This repo contains the code to model of the relationship between gene features and the response to the intervention on cell line. Specically, the relatioship of the gene and intervention response are modelled to predict the relative importance of gene features for each intervention.
The code has been developed and tested in a python 3.8 docker environment. The docker file are given and can be run both locally and deployed to cloud.
To build the docker images, simply execute the shell script as follow:
./build_dockers.sh
** Note that the docker image built can be used locally or push to a container registery (eg: AWS ECR) for cloud deployment.
Once the model is build, model can be trained and make inference to predict the output by executing the command below:
docker run -it -v "$(pwd)"/model:/code/model -v "$(pwd)"/results:/code/results drug4gene:0.1
While there are many models to train, the following command can be used to train a small model to test
docker run -it -v "$(pwd)"/model:/code/model -v "$(pwd)"/results:/code/results drug4gene:0.1 ./run_full_pipeline_small.sh
There are two input data files in ./data
features.csv
dependency.csv
features.csv
is a data frame of genetic features along with the number of copy number variants for each cell line, where 0
is a loss of that genetic feature, 1
is a single copy, 2
is two copies and so on.
dependency.csv
is a data frame of ‘interventions’ and their associated response where 0
is no response and 1
is a positive response.
While the aim is to generate a ranked list of features importance for each intervention that causes a positive outcome in the cell line, the problem is first formulated as classification task which model the relationship of the genetic features and the intervention response and use the model interpretability tools to generate the features importance for the prediction.
In order to select an approach to model classifier, exploratory data analysis is performed to understand the data. There are several challenges associated with the data:
- Limited sample : n=574
- Large input features space. There are 58771 features and only 574 sample
- High-dimensional output label space: 17724 output space
- Extreme imbalance output label with rare classes hard to train and predict
Given the limited sample and large input features, simple tree-based model is preferable over complicated neural network to model the relationship between the gene features and the intervention response. In addition, the high interpretability of a tree-based model to generate the feature importance also make it a better choise for the task.
With the tree-based model in mind, random forest is chosen to model correlation between the genetic features and intervention response. Binary relevance approach which treat each intervention label as a single classfication problem is used to build a model to predict the relative feature importance for each intervention.
Before model, several processing step is taken to clean up the data.
- The missing value in both features and intervention dataframe is imputes with median value instead of dropping the feature entirely. This is mainly because the missing value is relatively small across sample as shown below.

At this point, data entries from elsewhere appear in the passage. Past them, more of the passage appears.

(** The sort key [sum(float(data[0]) for data in x[1])]: each count is
    converted, which may raise, and added to the float that the counts
    before it have summed to, from left to right.  The sum starts from the
    [int] 0, to which the first float is added as it is.  (A [sum] that
    also adds up the rounding errors of its additions, as later versions of
    Python do, gives the same key whenever no addition rounds.) *)
Definition sort_key (org_info : list entry) : result Z :=
  for_each org_info
    (fun total data => x <- float_of_int (employees data) ;; Ok (float_add total x))
    0%Z.

(** An item of the dictionary with its key, as the sort holds it. *)
Definition keyed : Type := Z * (string * list entry).

Fixpoint insert_desc (x : keyed) (l : list keyed) : list keyed :=
  match l with
  | [] => [x]
  | y :: l' =>
      if (fst y <=? fst x)%Z then x :: y :: l'
      else y :: insert_desc x l'
  end.

(** [sorted(org_data.items(), key=..., reverse=True)]: the keys of all
    items are computed first, in order.  Python's sort is stable, also with
    [reverse=True], so its result is the one stable arrangement by
    decreasing key; insertion from the right computes that arrangement. *)
Definition sorted_desc (org_data : orgs) : result (list (string * list entry)) :=
  keyed_items <-
    list_comprehension (fun item => k <- sort_key (snd item) ;; Ok (k, item)) org_data ;;
  Ok (map snd (fold_right insert_desc [] keyed_items)).

(** [data.append(rank)] *)
Definition append_rank (rank : nat) (data : entry) : entry :=
  mk_entry (employees data) (percentage data) (appended data ++ [rank])%list.

(** One iteration of the loop over [enumerate(sorted_orgs, start=1)]: the
    lists of [org_info] are the very lists held by [org_data], so appending
    to them changes the value stored under [org_id]. *)
Definition rank_org (org_data : orgs) (ranked : nat * (string * list entry)) : orgs :=
  let '(rank, (org_id, org_info)) := ranked in
  dict_set org_data org_id (map (append_rank rank) org_info).

(** [enumerate(xs, start=1)] *)
Definition enumerate1 {A : Type} (xs : list A) : list (nat * A) :=
  combine (seq 1 (List.length xs)) xs.

Definition rank_orgs (org_data : orgs) : result orgs :=
  sorted_orgs <- sorted_desc org_data ;;
  Ok (fold_left rank_org (enumerate1 sorted_orgs) org_data).

(** The loop over [category_data.items()]: each [org_data] is changed in
    place, the outer dictionary keeps its keys; an exception of a sort key
    ends the call. *)
Definition rank_categories (category_data : dict orgs) : result (dict orgs) :=
  list_comprehension
    (fun item => ranked <- rank_orgs (snd item) ;; Ok (fst item, ranked))
    category_data.

Definition calculate_category_data (csv_data : list (list string))
  : result (dict orgs) :=
  category_data <- for_each (tl csv_data) category_row [] ;;
  rank_categories category_data.

End Program.

(** ** Predicates on the category data *)

(** [x] is to be ranked before [y]: a greater sort key, or the same key
    and an earlier place in the dictionary [od]. *)
Definition goes_before (od : orgs) (x y : keyed) : Prop :=
  (fst y < fst x)%Z
  \/ (fst x = fst y
      /\ (position (fst (snd x)) (keys od) < position (fst (snd y)) (keys od))%nat).



(** ** The paired sample, as the specification describes it

    A second description of what [collect_profits] builds, following the
    specification: a data row counts when both of its profit cells parse,
    and a group's two sequences are the two values of its counting rows, in
    row order. *)

Section PairedSample.

Context {B : Builtins}.

Definition paired_row (country_index profit_2020_index profit_2021_index : nat)
    (line : string) : option (string * (R * R)) :=
  let row := parse_row line in
  match nth_error row country_index,
        nth_error row profit_2020_index,
        nth_error row profit_2021_index with
  | Some country, Some cell_2020, Some cell_2021 =>
      match py_float cell_2020, py_float cell_2021 with
      | Some profit_2020, Some profit_2021 => Some (country, (profit_2020, profit_2021))
      | _, _ => None
      end
  | _, _, _ => None
  end.

Fixpoint choose {A C : Type} (f : A -> option C) (xs : list A) : list C :=
  match xs with
  | [] => []
  | x :: xs' =>
      match f x with
      | Some c => c :: choose f xs'
      | None => choose f xs'
      end
  end.

(** The counting rows of a table, in row order. *)
Definition paired_rows (lines : list string) : list (string * (R * R)) :=
  match lines with
  | [] => []
  | first :: rest =>
      let header := parse_row first in
      match index_from "country" header 0,
            index_from "profits in 2020(million)" header 0,
            index_from "profits in 2021(million)" header 0 with
      | Some ci, Some i20, Some i21 => choose (paired_row ci i20 i21) rest
      | _, _, _ => []
      end
  end.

missing value in feature dataframe | missing value in intervention dataframe |
---|---|
-
Constant or quasi constant features with are remove. This step remove
-
Highly correlated features with correlation coefficient more than 0.9 are drop (*The code has been implemented but not executed due to exceeding internal 8gb memory)
Given the highly imbalance label, the data is stratified split (if possible) to train and test dataset during the model training. And to evaluate the model performance, the accuracy and AUC-ROC for the train and test is recorded.
The output file can be found at ./results/output.csv
.which shows a ranked list of feature importance for each intervention that causes a positive outcome in the cell lines as follow
From the metrics above, it can be seen that the model capable of learning the relationship between the features and the output respnse.However, given the small sample, the random forest classifier are overfit with drop in both accuracy and AUC-ROC in the test dataset. However, proper evaluation should be done with K-fold to better quantify this
To deploy the model to AWS, a simple terraform infrastructure code is provided in the infrastructure
folder. Specically the code can be deployed to the AWS ECS which allow running Docker containers in a standardized AWS-optimized environment.The container will run on Amazon EC2 instance and can be scale easily by changing the infrastructure code. ECR is created to store the docker images and s3 is create to store the input, output and metadata. For security reason, VPC is provision with all the subnet, internet and route table created in subnet.tf
is also specified in the terraform script to isolate the resources into a virtual network.
- Feature engineering
- Remove highly correlated features
- Remove features with low correlation with the label
- Perform TF-IDF on the features and remove low importance features which exist across multiple sample
- Modelling
- Hyperparemter search can be performed to select the optimal hyperparameter and avoid overfitting
- Ensemble model: Can improve the accuracy with trade-off between longer training and higher resourse to train and predict
- Boosting tree such as XGBoost. Potentially improve the model although may increase the training time given the sequential boosting algorithm training.
- Feature importance measure
- Impurity base feature importance could be misleading for high cardinality features and features permutation can be used to generate the feature importance as shown in here link
- Other permutation method like SHAPley or LIME can also be used to measure the feature importance
- Evaluation
- Given the limited sampling, K-fold cross validation should perform to properly evaluate the model.